Material to process —
——————

(* ===== verification/Sub.v ===== *)
(** * Subscriptions ([src/sub.c])

    The subscriptions of the node, the interests that a remote sends, and the
    detection of loops in the mesh. *)
From S2P Require Import Prelude Status Buffer Float Cbor BitVec Topics Uuid Addr History Node Remote.
From stdpp Require Import gmap.
#[local] Open Scope Z_scope.

Section Sub.
Context `{Env : Environment}.

(** ** The application's subscriptions *)

Definition IsValidSub (sub : option ptr) : M bool :=
  match sub with
  | None => mret false
  | Some p =>
      loop ← gets n_loop;
      if negb loop then mret false
      else l ← gets n_subscriptions; mret (existsb (Pos.eqb p) l)
  end.

Definition DPS_SubscriptionGetNumTopics (sub : option ptr) : M Z :=
  valid ← IsValidSub sub;
  match sub with
  | Some p => if valid : bool then s ← load n_subs p; mret (Z.of_nat (length (s_topics s))) else mret 0
  | None => mret 0
  end.

Definition DPS_SubscriptionGetTopic (sub : option ptr) (index : nat) : M (option (list Z)) :=
  valid ← IsValidSub sub;
  match sub with
  | Some p => if valid : bool then s ← load n_subs p; mret (s_topics s !! index) else mret None
  | None => mret None
  end.

(** [flags |= flag] or [flags &= ~flag] of a [uint8_t]. *)
Definition set_flag (flags flag : Z) (on : bool) : Z :=
  if on then flags .| flag else flags .& u8 (Z.lnot flag).

Definition DPS_SubscribeExpired (sub : option ptr) (enable : bool) : M DPS_Status :=
  match sub with
  | None => mret DPS_ERR_ARGS
  | Some p =>
      _ ← update n_subs p (fun s => s <| s_flags := set_flag (s_flags s) SUB_FLAG_EXPIRED enable |>);
      mret DPS_OK
  end.

Definition DPS_SubscriptionSetSerialize (sub : option ptr) (serialize : bool) : M DPS_Status :=
  match sub with
  | None => mret DPS_ERR_NULL
  | Some p =>
      _ ← update n_subs p (fun s => s <| s_flags := set_flag (s_flags s) SUB_FLAG_SERIALIZE serialize |>);
      mret DPS_OK
  end.

(** The object goes back to the allocator; the result, the next one in the list
    of freed subscriptions, is the tail of that list. *)
Definition DPS_FreeSubscription (sub : ptr) : M unit :=
  s ← load n_subs sub;
  _ ← assert (has_flag (s_flags s) SUB_FLAG_WAS_FREED && (s_refCount s =? 0));
  _ ← (match s_onDestroyed s with Some cb => emit (EvOnDestroyed cb) | None => mret () end);
  free n_subs sub.

Definition FreeSubscription (sub : ptr) : M unit :=
  s ← load n_subs sub;
  _ ← when (negb (has_flag (s_flags s) SUB_FLAG_WAS_FREED))
        (l ← gets n_subscriptions;
         _ ← (match unlink_ptr l sub with
              | Some l =>
                  _ ← modify (fun n => n <| n_subscriptions := l |>);
                  ret ← count_del n_interests (s_bf s);
                  _ ← assert (is_OK ret);
                  ret ← count_del n_needs (s_needs s);
                  assert (is_OK ret)
              | None => mret ()
              end);
         _ ← modify (fun n => n <| n_freeSubs := sub :: n_freeSubs n |>);
         update n_subs sub (fun s => s <| s_flags := SUB_FLAG_WAS_FREED |>));
  s ← load n_subs sub;
  when (s_refCount s =? 0) (emit (EvAsyncSend freeAsync)).

Definition DPS_SubscriptionIncRef (sub : ptr) : M unit :=
  update n_subs sub (fun s => s <| s_refCount := u32 (s_refCount s + 1) |>).

Definition DPS_SubscriptionDecRef (sub : ptr) : M unit :=
  s ← load n_subs sub;
  _ ← assert (negb (s_refCount s =? 0));
  _ ← update n_subs sub (fun s => s <| s_refCount := u32 (s_refCount s - 1) |>);
  when ((u32 (s_refCount s - 1) =? 0) && has_flag (s_flags s) SUB_FLAG_WAS_FREED) (FreeSubscription sub).

(** [while (node->subscriptions)]: each round removes the head of the list, and
    the assignment stores the tail that is already there. *)
Fixpoint free_subscriptions (l : list ptr) : M unit :=
  match l with
  | [] => mret ()
  | sub :: l =>
      _ ← FreeSubscription sub;
      _ ← modify (fun n => n <| n_subscriptions := l |>);
      free_subscriptions l
  end.
Definition DPS_FreeSubscriptions : M unit := l ← gets n_subscriptions; free_subscriptions l.

(** The loop over the topics: [strndup] copies at most [DPS_MAX_TOPIC_STRLEN]
    characters; when it fails, [FreeSubscription] dereferences the null
    [sub->node]. *)
Fixpoint copy_topics (topics : list (list Z)) : M (list (list Z)) :=
  match topics with
  | [] => mret []
  | t :: topics =>
      ok ← alloc_ok;
      _ ← assert ok;
      ts ← copy_topics topics;
      mret (take (Z.to_nat DPS_MAX_TOPIC_STRLEN) t :: ts)
  end.

(** The result of [calloc] is not tested before it is used. *)
Definition DPS_CreateSubscription (topics : list (list Z)) : M (option ptr) :=
  match topics with
  | [] => mret None
  | _ =>
      ok ← alloc_ok;
      _ ← assert ok;
      ts ← copy_topics topics;
      p ← new n_subs (mkSub None None None 0 SUB_FLAG_SERIALIZE None ts);
      mret (Some p)
  end.

Definition DPS_DestroySubscription (sub : option ptr) (cb : option Z) : M DPS_Status :=
  valid ← IsValidSub sub;
  match sub with
  | Some p =>
      if negb valid then mret DPS_ERR_MISSING
      else
        _ ← update n_subs p (fun s => s <| s_onDestroyed := cb |>);
        _ ← FreeSubscription p;
        _ ← DPS_UpdateSubs SubsSendNow;
        mret DPS_OK
  | None => mret DPS_ERR_MISSING
  end.

(** The loop over the topics of [DPS_Subscribe]. *)
Fixpoint add_topics (bf : DPS_BitVector) (topics : list (list Z)) (separators : list Z)
  : M (DPS_Status * DPS_BitVector) :=
  match topics with
  | [] => mret (DPS_OK, bf)
  | t :: topics =>
      m ← malloc;
      '(ret, bf') ← lift (DPS_AddTopic env_md env_config m (Some bf) (Some t)
                           (Some separators) DPS_SubTopic);
      bf ← lift bf';
      if is_OK ret then add_topics bf topics separators else mret (ret, bf)
  end.

(** A subscription that is already in the list would make the list cyclic. *)
Definition DPS_Subscribe (sub : option ptr) (handler : Z) : M DPS_Status :=
  match sub with
  | None => mret DPS_ERR_NULL
  | Some p =>
      loop ← gets n_loop;
      if negb loop then mret DPS_ERR_NOT_STARTED else
      bf ← BitVectorAlloc;
      needs ← BitVectorAllocFH;
      _ ← update n_subs p (fun s =>
            s <| s_handler := Some handler |> <| s_bf := bf |> <| s_needs := needs |>);
      match bf, needs with
      | Some bf, Some needs =>
          s ← load n_subs p;
          separators ← gets n_separators;
          '(ret, bf) ← add_topics bf (s_topics s) separators;
          _ ← update n_subs p (fun s => s <| s_bf := Some bf |>);
          if negb (is_OK ret) then mret ret else
          '(_, needs, bf) ← lift (DPS_BitVectorFuzzyHash (Some needs) (Some bf));
          _ ← update n_subs p (fun s => s <| s_bf := bf |> <| s_needs := needs |>);
          l ← gets n_subscriptions;
          _ ← assert (negb (bool_decide (p ∈ l)));
          _ ← modify (fun n => n <| n_subscriptions := p :: n_subscriptions n |>);
          ret ← count_add n_interests bf;
          ret ← (if is_OK ret then count_add n_needs needs else mret ret);
          _ ← when (is_OK ret) (DPS_UpdateSubs SubsSendNow);
          mret ret
      | _, _ => mret DPS_ERR_RESOURCES
      end
  end.

(** ** The interests of a remote *)

(** The vectors are those that were decoded; afterwards they belong to the remote
    or are freed. *)
Definition UpdateInboundInterests (remote : ptr) (interests needs : DPS_BitVector) (isDelta : bool)
  : M DPS_Status :=
  r ← load n_remotes remote;
  interests ←
    (match in_interests (inbound r) with
     | Some old =>
         interests ←
           (if isDelta then
              '(_, out, _, _, _) ← lift (DPS_BitVectorXor (Some interests) (Some interests) (Some old) None);
              lift out
            else mret interests);
         _ ← DPS_ClearInboundInterests remote;
         mret interests
     | None => mret interests
     end);
  let '(clear, interests) := DPS_BitVectorIsClear interests in
  if clear then mret DPS_OK
  else
    _ ← count_add n_interests (Some interests);
    _ ← count_add n_needs (Some needs);
    _ ← upd_inbound remote (fun i => i <| in_interests := Some interests |> <| in_needs := Some needs |>);
    mret DPS_OK.

(** ** Loops *)

Definition MeshHasLoop (src : ptr) (meshId : DPS_UUID) : M bool :=
  r ← load n_remotes src;
  if DPS_UUIDCompare (in_meshId (inbound r)) meshId =? 0 then mret false
  else min ← DPS_MinMeshId (Some src); mret (DPS_UUIDCompare meshId min =? 0).

End Sub.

——————

To do — Whenever the string "Require" shows up in a line of the records, copy that line.

Result for this exercise —
From S2P Require Import Prelude Status Buffer Float Cbor BitVec Topics Uuid Addr History Node Remote.
From stdpp Require Import gmap.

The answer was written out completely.